I haven’t had much to say in this space of late. Most of my thoughts lately have been more lyrical in nature, and so I have been posting them on my writing blog, My Wordsmithing. I’ve also been trying to think of what exactly to write about in this space. This morning, it came to me.
Waking up this morning and getting ready to work, I began to think about the dwindling days – getting light later and dark earlier. It seems, somehow, a perfect metaphor for my current stage in life, as I get older and move closer to life after work.
For all of that melancholia about growing old, I realized that autumn is my favorite season of the year and has been for a long, long time. When I was younger, the falling of the leaves and the dormancy of most plant life seemed to suit my angst-filled teenage life. I didn’t feel as if I fit in with those around me and knew no one else could relate to that feeling. Years later, I realized that most teens probably feel something similar at some point along their rocky road to adulthood. That education did not go to waste!
These days, autumn remains my favorite season, although the reasoning has changed. When I speak of autumn, I mean after the calendar changes over to October, not the period immediately following the autumnal equinox in September.
For me, October is the quintessential autumnal month. The days, while getting shorter, still possess enough daylight to produce moderate temperatures. (Here in SW Idaho, highs reach the upper 60s and lower 70s, typically.) The nights, while crisp, are not bitterly cold. And the colors are often breathtaking.

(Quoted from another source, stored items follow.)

(** * Shopify SSO bridge: token validation and session handling

    A shallow embedding of [utils/shopify_sso.py], [utils/auth.py],
    [app/middleware/auth.py] and [app/routes/auth/shopify_callback.py],
    together with models of the library calls they make (SHA-256, HMAC,
    AES-128-CBC, PKCS#7, base64), and the properties of the token codec, the
    session manager and the callback route. *)

From Stdlib Require Import NArith ZArith QArith List String Ascii Lia Bool Btauto.
From Stdlib Require Import Init.Byte Strings.Byte.
Import ListNotations.
Local Open Scope string_scope.
Local Open Scope list_scope.
Local Open Scope Z_scope.

(** ** Bytes and Python sequences *)

Definition bytes := list byte.

Definition byte_of_N (n : N) : byte :=
  match Byte.of_N (n mod 256) with Some b => b | None => x00 end.

(** [b"..."] literals, and [str.encode()] / [bytes.decode()] on text that the
    model keeps in its UTF-8 form. *)
Definition bytes_of_string (s : string) : bytes := list_byte_of_string s.
Definition string_of_bytes (b : bytes) : string := string_of_list_byte b.

(** Cuts [l] into consecutive pieces of [n] elements (the last one may be
    shorter); [fuel] bounds the number of pieces. *)
Fixpoint chunks {A} (fuel : nat) (n : nat) (l : list A) : list (list A) :=
  match fuel, l with
  | _, [] => []
  | O, _ => []
  | S fuel', _ => firstn n l :: chunks fuel' n (skipn n l)
  end.

(** Python slice bounds: a negative index counts from the end, and both
    bounds are clamped to the sequence. *)
Definition slice_index (len i : Z) : Z :=
  if i <? 0 then Z.max (i + len) 0 else Z.min i len.

Definition py_slice {A} (l : list A) (start stop : option Z) : list A :=
  let len := Z.of_nat (List.length l) in
  let lo := match start with Some i => slice_index len i | None => 0 end in
  let hi := match stop with Some i => slice_index len i | None => len end in
  firstn (Z.to_nat (hi - lo)) (skipn (Z.to_nat lo) l).

Definition bytes_eqb (x y : bytes) : bool :=
  if list_eq_dec Byte.byte_eq_dec x y then true else false.

(** [str(n)] for a natural number. *)
Fixpoint decimal_digits (fuel n : nat) (acc : string) : string :=
  let acc' := String (ascii_of_nat (48 + Nat.modulo n 10)) acc in
  match fuel with
  | O => acc'
  | S fuel' => if Nat.ltb n 10 then acc' else decimal_digits fuel' (Nat.div n 10) acc'
  end.

Definition decimal (n : nat) : string := decimal_digits n n EmptyString.

(** ** hashlib.sha256 (FIPS 180-4) *)

Module SHA256.
Local Open Scope N_scope.

(** The round constants and the initial hash value are defined from the
    primes: the first 32 bits of the fractional parts of the cube roots of
    the first 64 primes, and of the square roots of the first 8. *)
Definition is_prime (n : N) : bool :=
  (2 <=? n) && forallb (fun d => negb (n mod d =? 0))
                       (filter (fun d => d * d <=? n) (map N.of_nat (seq 2 20))).

Definition primes (count : nat) : list N :=
  firstn count (filter is_prime (map N.of_nat (seq 2 320))).

(** Integer cube root, one bit at a time from the top. *)
Definition cube_root (n : N) : N :=
  fold_left (fun r bit => let c := r + 2 ^ N.of_nat bit in if c * c * c <=? n then c else r)
            (rev (seq 0 40)) 0.

Definition K : list N :=
  Eval vm_compute in map (fun p => cube_root (p * 2 ^ 96) mod 2 ^ 32) (primes 64).

Definition initial_words : list N :=
  Eval vm_compute in map (fun p => N.sqrt (p * 2 ^ 64) mod 2 ^ 32) (primes 8).

Definition w32 (x : N) : N := x mod 0x100000000.
Definition add32 (x y : N) : N := w32 (x + y).
Definition rotr (n x : N) : N := N.lor (N.shiftr x n) (w32 (N.shiftl x (32 - n))).
Definition Ch (x y z : N) := N.lxor (N.land x y) (N.land (N.lxor x 0xffffffff) z).
Definition Maj (x y z : N) := N.lxor (N.lxor (N.land x y) (N.land x z)) (N.land y z).
Definition Sig0 x := N.lxor (N.lxor (rotr 2 x) (rotr 13 x)) (rotr 22 x).
Definition Sig1 x := N.lxor (N.lxor (rotr 6 x) (rotr 11 x)) (rotr 25 x).
Definition sig0 x := N.lxor (N.lxor (rotr 7 x) (rotr 18 x)) (N.shiftr x 3).
Definition sig1 x := N.lxor (N.lxor (rotr 17 x) (rotr 19 x)) (N.shiftr x 10).

Definition be_word (bs : bytes) : N :=
  fold_left (fun acc x => acc * 256 + Byte.to_N x) bs 0.

Definition word_bytes (w : N) : bytes :=
  [byte_of_N (N.shiftr w 24); byte_of_N (N.shiftr w 16); byte_of_N (N.shiftr w 8); byte_of_N w].

(* schedule, most recent word first *)
Fixpoint extend (n : nat) (r : list N) : list N :=
  match n with
  | O => r
  | S n' =>
      let w := add32 (add32 (sig1 (nth 1 r 0)) (nth 6 r 0))
                     (add32 (sig0 (nth 14 r 0)) (nth 15 r 0)) in
      extend n' (w :: r)
  end.

Definition schedule (block : bytes) : list N :=
  rev (extend 48 (rev (map be_word (chunks 16 4 block)))).

Record state := St { a : N; b : N; c : N; d : N; e : N; f : N; g : N; h : N }.

Definition round (s : state) (kw : N * N) : state :=
  let t1 := add32 (add32 (add32 (h s) (Sig1 (e s))) (add32 (Ch (e s) (f s) (g s)) (fst kw))) (snd kw) in
  let t2 := add32 (Sig0 (a s)) (Maj (a s) (b s) (c s)) in
  St (add32 t1 t2) (a s) (b s) (c s) (add32 (d s) t1) (e s) (f s) (g s).

Definition compress (s : state) (block : bytes) : state :=
  let s' := fold_left round (combine K (schedule block)) s in
  St (add32 (a s) (a s')) (add32 (b s) (b s')) (add32 (c s) (c s')) (add32 (d s) (d s'))
     (add32 (e s) (e s')) (add32 (f s) (f s')) (add32 (g s) (g s')) (add32 (h s) (h s')).

Definition H0 : state :=
  match initial_words with
  | [h0; h1; h2; h3; h4; h5; h6; h7] => St h0 h1 h2 h3 h4 h5 h6 h7
  | _ => St 0 0 0 0 0 0 0 0
  end.

Definition pad (m : bytes) : bytes :=
  let len := N.of_nat (List.length m) in
  let zeros := N.to_nat ((119 - len mod 64) mod 64) in
  let bits := len * 8 in
  m ++ [x80] ++ repeat x00 zeros
    ++ word_bytes (N.shiftr bits 32) ++ word_bytes bits.

Definition digest_of (s : state) : bytes :=
  word_bytes (a s) ++ word_bytes (b s) ++ word_bytes (c s) ++ word_bytes (d s)
  ++ word_bytes (e s) ++ word_bytes (f s) ++ word_bytes (g s) ++ word_bytes (h s).

Definition sha256 (m : bytes) : bytes :=
  let p := pad m in
  digest_of (fold_left compress (chunks (List.length p) 64 p) H0).

End SHA256.

(** ** AES-128 block cipher (FIPS 197) *)

Module AES.
Local Open Scope N_scope.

October is to me the perfect time for a camping outing, especially if you have something other than a tent. Campgrounds are uncrowded and sometimes empty, and weekend outings become an opportunity for relaxation and reflection and not simply a two-day escape. The pace is slower and quieter.
Autumn is also my favorite season because it is a season of change. Or, perhaps to be more exact, it is a season that promises change as the old makes way and the landscape prepares for the promise of new life with the coming spring.
That aspect of autumn rings more true than ever for me this year, as I am about to embark on change of my own. After some discussion and deliberation and perhaps some second-guessing, my wife and I have decided it is time for me to leave the working world, at least the working world as most people define it. In a sense, I am giving up work to begin what may end up to be the most important work I’ve ever done.
Instead of punching a time clock at a job that offer little in the way of a challenge and less in the way of advancement opportunity, we have decided that I should work on our son. Specifically, I will try to help him and teach him some basic day to day skills that might help him to live a more independent life. In the last year, I think we both have seen some of his intellectual capabilities kick into a new gear, demonstrating capabilities I've long thought and hoped he had. As a result, we decided now is the time to strike while the iron is hot, as it were.
At the same time, I will also try to do some work on me. (In a sense, I guess you could say I am also developmentally delayed.) Some of that work will revolve around household management: menu planning, organization, cooking (rather than simply throwing something together for dinner), arranging appointments (car, medical, etc.) Another part of that work might fall under the category of personal improvement and development and will likely involve more physical activity and hopefully involve more writing. Underlying all of this, however, is the goal of helping our son to be all that he can be (to borrow a military marketing slogan).
The adventure begins November 1. In the words of Bob Dylan, the times they are-a changin’, and I’m looking forward to the change. I just hope I’m ready.